> Required work:
Please give back only the lines below from the one containing "Definition strcmp : string" to the one containing "skip_space s' else s", each repeated word for word, both ends included.

(Source records)
⁂

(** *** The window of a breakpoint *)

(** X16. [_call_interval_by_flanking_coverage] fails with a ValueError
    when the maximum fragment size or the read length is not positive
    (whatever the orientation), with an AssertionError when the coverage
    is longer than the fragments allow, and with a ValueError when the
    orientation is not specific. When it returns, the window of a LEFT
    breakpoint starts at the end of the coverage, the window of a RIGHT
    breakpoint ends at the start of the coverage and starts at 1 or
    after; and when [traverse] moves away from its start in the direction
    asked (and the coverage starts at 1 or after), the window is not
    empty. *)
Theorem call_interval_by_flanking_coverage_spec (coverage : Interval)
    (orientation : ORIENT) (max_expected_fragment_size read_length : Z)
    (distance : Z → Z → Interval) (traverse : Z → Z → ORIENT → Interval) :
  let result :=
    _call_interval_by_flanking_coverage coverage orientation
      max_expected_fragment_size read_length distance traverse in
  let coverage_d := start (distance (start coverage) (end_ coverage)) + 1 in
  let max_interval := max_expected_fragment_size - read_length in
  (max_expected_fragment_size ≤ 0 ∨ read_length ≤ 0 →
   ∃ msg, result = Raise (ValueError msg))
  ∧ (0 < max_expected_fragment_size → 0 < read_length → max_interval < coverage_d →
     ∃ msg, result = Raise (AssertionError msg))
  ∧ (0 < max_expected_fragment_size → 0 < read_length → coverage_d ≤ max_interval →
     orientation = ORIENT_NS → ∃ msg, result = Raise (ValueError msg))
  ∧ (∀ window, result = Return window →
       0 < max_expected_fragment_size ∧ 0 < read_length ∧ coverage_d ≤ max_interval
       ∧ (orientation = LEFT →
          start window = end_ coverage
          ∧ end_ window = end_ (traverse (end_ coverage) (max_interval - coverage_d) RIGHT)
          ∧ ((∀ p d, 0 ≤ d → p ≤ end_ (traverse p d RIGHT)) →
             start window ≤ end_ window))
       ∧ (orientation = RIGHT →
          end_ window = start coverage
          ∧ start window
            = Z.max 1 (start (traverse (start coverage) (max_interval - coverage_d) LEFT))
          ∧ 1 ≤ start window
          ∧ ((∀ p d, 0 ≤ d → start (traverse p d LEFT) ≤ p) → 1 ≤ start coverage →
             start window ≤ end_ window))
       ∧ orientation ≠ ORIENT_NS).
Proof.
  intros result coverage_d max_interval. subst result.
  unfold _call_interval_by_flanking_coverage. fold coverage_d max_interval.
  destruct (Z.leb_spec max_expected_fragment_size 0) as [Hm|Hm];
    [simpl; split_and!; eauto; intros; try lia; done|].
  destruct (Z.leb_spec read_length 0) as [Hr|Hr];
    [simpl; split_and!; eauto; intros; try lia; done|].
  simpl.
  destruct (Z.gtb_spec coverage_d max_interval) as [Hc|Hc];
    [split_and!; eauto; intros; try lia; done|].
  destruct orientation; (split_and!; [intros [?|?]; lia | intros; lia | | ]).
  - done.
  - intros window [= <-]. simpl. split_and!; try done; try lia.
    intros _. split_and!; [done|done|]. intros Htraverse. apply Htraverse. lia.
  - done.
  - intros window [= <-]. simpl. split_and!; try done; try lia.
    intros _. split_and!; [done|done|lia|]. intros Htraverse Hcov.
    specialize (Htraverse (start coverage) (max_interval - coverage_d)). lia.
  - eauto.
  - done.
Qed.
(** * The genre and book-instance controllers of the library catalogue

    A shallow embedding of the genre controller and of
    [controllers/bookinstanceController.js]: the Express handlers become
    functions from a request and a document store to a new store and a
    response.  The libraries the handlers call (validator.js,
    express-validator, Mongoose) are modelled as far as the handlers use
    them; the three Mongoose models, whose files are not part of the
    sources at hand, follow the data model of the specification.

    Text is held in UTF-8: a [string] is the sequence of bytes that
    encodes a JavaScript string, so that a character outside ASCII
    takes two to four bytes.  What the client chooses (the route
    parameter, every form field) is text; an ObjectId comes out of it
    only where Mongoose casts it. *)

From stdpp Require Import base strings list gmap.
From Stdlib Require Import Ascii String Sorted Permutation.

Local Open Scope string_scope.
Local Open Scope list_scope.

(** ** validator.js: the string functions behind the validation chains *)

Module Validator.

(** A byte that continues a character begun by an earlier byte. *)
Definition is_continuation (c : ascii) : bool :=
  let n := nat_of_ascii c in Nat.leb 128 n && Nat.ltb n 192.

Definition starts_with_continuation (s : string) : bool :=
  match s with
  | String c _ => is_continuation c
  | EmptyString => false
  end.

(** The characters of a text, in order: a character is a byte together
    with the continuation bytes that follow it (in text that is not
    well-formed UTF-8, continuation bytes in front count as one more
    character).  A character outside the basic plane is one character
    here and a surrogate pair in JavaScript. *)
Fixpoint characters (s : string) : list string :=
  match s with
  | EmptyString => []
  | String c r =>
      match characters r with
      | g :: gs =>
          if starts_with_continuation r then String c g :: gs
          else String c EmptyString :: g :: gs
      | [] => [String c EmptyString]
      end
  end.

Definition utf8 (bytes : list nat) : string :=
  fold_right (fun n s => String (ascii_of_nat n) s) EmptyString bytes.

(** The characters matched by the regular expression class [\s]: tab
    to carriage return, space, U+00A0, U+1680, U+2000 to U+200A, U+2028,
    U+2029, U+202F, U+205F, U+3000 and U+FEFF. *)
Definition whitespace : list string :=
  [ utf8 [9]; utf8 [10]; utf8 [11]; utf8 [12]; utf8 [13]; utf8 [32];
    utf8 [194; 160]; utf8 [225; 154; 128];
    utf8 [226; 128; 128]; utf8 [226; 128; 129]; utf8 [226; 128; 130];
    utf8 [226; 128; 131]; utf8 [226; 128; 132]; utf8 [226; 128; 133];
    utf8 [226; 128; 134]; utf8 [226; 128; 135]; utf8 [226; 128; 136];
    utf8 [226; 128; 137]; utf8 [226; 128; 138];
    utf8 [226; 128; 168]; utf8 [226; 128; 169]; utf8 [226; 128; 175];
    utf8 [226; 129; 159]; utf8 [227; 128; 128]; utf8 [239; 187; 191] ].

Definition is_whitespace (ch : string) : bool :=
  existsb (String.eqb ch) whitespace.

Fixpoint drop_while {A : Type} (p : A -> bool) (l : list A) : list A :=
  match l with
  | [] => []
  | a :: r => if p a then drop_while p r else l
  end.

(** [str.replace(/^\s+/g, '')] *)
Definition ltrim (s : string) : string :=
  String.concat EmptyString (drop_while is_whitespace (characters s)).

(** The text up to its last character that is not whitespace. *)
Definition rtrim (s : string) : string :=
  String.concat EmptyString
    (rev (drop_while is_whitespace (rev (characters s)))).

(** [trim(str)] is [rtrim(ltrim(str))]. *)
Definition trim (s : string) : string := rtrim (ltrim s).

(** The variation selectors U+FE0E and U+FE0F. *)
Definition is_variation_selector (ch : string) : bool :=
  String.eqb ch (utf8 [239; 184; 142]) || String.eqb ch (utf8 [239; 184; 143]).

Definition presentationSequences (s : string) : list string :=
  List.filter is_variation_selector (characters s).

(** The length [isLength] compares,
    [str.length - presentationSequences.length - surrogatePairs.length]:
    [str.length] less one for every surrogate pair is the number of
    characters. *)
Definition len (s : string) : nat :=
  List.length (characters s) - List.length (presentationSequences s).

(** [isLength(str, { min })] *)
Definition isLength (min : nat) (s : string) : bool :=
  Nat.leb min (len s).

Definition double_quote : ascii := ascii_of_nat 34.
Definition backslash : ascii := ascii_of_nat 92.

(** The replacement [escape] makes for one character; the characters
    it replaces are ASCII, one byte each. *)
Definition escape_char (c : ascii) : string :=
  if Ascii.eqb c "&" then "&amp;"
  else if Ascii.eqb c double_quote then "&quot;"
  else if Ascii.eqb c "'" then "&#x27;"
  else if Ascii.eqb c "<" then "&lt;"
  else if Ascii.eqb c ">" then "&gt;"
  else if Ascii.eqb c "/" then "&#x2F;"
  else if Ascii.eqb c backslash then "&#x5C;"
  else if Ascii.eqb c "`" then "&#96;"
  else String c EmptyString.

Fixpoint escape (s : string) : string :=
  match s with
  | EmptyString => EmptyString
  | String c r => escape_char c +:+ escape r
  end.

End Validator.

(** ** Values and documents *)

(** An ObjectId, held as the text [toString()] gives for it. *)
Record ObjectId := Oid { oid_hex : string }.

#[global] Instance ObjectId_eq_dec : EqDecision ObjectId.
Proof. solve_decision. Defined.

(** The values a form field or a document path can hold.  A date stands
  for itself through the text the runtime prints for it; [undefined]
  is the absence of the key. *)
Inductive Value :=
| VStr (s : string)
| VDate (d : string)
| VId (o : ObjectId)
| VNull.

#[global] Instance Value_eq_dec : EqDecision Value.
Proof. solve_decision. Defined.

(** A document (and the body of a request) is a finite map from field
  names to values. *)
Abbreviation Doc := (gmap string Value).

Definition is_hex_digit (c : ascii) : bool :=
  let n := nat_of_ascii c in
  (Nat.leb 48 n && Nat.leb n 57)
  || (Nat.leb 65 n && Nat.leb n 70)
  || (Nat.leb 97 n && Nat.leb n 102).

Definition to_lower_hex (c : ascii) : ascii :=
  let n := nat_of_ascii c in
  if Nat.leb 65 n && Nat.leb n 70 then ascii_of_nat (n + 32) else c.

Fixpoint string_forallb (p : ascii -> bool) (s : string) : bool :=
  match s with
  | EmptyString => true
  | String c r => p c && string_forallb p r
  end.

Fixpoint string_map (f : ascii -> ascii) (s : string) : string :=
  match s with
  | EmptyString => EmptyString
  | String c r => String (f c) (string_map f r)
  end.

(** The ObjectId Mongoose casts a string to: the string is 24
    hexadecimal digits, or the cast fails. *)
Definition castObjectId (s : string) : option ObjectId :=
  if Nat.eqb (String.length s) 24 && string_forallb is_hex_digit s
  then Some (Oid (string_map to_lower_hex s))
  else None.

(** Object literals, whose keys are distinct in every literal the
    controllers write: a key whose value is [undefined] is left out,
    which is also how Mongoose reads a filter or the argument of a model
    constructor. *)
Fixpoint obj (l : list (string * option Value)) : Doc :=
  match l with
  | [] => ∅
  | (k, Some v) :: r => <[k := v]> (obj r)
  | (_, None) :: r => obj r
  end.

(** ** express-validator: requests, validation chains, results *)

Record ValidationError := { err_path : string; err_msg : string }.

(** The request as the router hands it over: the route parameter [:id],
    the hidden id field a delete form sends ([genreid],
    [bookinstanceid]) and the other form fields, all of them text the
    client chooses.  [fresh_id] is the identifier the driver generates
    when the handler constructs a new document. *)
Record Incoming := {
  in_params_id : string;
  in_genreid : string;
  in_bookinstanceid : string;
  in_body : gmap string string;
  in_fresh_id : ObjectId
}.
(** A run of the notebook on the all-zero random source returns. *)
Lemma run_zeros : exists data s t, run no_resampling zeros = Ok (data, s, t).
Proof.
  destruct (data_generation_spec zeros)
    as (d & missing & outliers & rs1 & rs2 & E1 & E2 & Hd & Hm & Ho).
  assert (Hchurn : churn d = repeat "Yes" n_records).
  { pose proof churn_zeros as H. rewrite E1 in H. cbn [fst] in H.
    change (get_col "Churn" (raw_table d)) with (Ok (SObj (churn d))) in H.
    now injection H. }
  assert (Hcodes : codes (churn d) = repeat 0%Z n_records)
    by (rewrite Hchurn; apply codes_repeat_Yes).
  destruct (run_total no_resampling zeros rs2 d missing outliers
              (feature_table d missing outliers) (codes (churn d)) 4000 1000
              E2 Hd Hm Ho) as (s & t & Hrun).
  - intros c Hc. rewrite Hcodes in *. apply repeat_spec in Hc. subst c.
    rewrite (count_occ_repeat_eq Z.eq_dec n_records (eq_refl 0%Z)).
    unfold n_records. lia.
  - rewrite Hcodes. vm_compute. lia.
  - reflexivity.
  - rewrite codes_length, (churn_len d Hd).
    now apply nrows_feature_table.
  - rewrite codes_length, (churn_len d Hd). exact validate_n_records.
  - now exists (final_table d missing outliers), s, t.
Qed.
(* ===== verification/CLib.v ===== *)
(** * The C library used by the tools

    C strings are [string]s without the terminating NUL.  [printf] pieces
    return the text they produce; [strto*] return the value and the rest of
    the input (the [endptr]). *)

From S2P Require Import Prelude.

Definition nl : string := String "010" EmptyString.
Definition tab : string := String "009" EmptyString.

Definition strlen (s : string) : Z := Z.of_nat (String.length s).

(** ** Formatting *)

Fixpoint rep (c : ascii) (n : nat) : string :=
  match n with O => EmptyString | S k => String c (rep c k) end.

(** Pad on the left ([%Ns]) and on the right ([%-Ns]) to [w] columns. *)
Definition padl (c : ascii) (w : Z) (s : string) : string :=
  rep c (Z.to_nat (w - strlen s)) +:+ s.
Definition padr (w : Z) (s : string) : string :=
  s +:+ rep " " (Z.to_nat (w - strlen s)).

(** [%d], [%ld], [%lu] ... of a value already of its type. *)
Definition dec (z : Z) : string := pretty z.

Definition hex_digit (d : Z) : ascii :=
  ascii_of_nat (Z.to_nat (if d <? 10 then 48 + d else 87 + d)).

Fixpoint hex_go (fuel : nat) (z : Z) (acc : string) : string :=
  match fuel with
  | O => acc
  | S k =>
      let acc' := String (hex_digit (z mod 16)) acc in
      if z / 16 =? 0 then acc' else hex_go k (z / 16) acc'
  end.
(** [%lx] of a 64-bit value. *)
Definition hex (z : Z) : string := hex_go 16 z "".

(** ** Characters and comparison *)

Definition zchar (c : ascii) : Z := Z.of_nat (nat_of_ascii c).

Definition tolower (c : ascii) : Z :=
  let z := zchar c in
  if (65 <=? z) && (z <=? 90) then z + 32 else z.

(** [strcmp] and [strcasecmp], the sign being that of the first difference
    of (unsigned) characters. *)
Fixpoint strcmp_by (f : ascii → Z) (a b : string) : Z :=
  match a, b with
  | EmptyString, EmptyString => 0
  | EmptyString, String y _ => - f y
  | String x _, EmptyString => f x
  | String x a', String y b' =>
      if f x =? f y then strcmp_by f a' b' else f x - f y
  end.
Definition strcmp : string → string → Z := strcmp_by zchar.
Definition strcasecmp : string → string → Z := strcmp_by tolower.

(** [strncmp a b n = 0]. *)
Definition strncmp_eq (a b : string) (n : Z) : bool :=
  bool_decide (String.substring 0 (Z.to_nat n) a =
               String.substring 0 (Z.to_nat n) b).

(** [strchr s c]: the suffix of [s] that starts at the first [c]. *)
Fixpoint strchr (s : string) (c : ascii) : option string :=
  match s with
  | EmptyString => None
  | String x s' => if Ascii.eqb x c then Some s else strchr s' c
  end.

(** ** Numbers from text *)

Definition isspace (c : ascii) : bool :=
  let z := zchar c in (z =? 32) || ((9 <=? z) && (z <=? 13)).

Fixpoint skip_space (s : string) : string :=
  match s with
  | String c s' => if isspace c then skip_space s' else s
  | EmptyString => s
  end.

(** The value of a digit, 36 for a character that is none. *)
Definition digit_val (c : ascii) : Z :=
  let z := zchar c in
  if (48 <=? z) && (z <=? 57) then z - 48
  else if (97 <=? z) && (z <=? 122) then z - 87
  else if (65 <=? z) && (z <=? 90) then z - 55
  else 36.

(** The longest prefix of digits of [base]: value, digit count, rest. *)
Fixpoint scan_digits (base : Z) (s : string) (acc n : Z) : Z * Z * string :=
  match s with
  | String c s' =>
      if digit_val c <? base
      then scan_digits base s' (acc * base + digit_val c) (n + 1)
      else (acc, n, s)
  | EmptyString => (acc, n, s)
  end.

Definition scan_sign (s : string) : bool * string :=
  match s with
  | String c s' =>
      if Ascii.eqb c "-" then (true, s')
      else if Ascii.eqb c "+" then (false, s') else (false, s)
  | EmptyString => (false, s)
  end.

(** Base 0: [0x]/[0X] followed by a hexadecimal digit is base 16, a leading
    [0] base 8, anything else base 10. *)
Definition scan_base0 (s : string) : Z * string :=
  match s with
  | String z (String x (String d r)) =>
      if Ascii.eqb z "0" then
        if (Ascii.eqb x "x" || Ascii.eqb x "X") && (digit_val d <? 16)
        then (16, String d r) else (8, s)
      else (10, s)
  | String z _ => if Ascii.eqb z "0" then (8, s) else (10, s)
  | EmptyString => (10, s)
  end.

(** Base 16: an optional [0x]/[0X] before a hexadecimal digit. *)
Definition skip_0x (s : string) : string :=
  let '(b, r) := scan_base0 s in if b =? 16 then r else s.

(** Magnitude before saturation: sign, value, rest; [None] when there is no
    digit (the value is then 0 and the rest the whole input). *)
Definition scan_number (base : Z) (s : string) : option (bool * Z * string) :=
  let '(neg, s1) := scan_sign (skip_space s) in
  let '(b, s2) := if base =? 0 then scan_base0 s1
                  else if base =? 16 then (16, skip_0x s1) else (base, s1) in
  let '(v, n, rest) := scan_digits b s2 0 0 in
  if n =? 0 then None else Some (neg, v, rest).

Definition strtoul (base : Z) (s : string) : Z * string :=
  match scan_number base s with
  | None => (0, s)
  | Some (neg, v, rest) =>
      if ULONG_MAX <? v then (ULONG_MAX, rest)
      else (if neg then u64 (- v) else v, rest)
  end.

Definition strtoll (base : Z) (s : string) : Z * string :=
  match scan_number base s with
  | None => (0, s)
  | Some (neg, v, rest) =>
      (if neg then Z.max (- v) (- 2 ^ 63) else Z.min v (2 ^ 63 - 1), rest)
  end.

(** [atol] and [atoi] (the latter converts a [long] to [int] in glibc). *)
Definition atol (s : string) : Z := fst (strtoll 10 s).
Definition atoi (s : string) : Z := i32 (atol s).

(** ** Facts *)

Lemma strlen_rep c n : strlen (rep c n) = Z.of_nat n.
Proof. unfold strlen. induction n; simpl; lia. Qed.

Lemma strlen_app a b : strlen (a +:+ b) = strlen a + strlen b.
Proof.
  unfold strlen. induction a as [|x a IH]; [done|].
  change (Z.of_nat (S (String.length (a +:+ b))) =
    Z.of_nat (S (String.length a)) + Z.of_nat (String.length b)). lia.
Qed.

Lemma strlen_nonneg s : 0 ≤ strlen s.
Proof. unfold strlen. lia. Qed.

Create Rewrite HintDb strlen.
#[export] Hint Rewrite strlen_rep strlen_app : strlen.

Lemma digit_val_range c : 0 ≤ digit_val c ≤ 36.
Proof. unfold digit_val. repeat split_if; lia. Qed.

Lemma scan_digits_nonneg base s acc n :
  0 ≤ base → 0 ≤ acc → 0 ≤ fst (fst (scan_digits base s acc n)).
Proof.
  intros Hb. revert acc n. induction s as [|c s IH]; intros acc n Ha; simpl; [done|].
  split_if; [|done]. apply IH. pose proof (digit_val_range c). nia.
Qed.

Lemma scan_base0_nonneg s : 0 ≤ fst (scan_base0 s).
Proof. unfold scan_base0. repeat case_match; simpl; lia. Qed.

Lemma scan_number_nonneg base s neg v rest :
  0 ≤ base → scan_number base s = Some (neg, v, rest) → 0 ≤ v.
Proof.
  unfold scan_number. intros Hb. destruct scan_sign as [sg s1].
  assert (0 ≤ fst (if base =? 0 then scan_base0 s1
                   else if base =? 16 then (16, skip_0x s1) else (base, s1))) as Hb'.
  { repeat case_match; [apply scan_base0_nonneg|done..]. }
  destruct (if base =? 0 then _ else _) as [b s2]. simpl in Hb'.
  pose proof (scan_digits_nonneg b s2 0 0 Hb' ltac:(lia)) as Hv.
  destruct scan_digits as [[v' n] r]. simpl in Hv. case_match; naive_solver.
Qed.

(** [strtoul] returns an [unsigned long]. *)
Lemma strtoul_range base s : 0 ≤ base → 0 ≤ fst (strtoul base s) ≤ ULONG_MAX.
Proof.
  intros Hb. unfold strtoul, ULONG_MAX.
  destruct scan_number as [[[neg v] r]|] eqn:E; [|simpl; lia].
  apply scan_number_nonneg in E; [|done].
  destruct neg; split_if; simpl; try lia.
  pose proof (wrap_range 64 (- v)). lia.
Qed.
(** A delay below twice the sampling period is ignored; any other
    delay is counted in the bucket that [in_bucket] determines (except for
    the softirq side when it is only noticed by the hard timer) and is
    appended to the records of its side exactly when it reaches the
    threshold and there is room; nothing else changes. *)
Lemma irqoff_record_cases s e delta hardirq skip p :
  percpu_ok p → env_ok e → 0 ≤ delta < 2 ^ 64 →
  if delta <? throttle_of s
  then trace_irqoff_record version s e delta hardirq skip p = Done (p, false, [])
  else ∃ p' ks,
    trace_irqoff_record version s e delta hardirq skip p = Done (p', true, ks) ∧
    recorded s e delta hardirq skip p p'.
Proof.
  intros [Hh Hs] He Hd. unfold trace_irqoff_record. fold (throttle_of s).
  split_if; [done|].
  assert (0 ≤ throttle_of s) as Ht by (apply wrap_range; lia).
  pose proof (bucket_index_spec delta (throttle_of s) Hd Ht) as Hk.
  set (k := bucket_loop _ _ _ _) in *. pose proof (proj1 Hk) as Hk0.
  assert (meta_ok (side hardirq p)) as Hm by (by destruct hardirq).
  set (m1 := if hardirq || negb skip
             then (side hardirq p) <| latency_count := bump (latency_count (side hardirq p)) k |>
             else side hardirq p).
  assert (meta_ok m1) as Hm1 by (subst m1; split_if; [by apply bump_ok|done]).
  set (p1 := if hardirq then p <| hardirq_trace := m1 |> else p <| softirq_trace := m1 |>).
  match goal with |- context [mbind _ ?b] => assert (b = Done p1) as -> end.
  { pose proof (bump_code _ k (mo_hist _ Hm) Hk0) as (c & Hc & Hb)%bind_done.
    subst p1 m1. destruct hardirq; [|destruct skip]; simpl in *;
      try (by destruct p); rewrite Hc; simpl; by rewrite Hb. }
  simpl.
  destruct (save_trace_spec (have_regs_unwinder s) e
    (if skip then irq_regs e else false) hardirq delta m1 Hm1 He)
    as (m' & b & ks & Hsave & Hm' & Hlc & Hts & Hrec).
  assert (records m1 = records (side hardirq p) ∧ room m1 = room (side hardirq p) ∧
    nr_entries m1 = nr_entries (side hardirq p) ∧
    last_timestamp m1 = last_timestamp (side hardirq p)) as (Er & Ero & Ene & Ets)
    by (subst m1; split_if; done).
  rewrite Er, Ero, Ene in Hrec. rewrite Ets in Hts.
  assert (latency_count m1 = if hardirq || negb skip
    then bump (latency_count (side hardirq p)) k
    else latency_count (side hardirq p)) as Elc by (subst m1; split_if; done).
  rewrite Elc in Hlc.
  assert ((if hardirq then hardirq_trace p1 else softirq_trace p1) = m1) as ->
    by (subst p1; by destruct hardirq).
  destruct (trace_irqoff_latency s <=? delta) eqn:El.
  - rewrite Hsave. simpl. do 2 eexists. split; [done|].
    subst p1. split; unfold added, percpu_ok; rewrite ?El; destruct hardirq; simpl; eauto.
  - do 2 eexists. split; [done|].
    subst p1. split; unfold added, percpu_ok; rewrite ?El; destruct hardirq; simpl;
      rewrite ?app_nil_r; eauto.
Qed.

⁂

> Task result:
Definition strcmp : string → string → Z := strcmp_by zchar.
Definition strcasecmp : string → string → Z := strcmp_by tolower.

(** [strncmp a b n = 0]. *)
Definition strncmp_eq (a b : string) (n : Z) : bool :=
  bool_decide (String.substring 0 (Z.to_nat n) a =
               String.substring 0 (Z.to_nat n) b).

(** [strchr s c]: the suffix of [s] that starts at the first [c]. *)
Fixpoint strchr (s : string) (c : ascii) : option string :=
  match s with
  | EmptyString => None
  | String x s' => if Ascii.eqb x c then Some s else strchr s' c
  end.

(** ** Numbers from text *)

Definition isspace (c : ascii) : bool :=
  let z := zchar c in (z =? 32) || ((9 <=? z) && (z <=? 13)).

Fixpoint skip_space (s : string) : string :=
  match s with
  | String c s' => if isspace c then skip_space s' else s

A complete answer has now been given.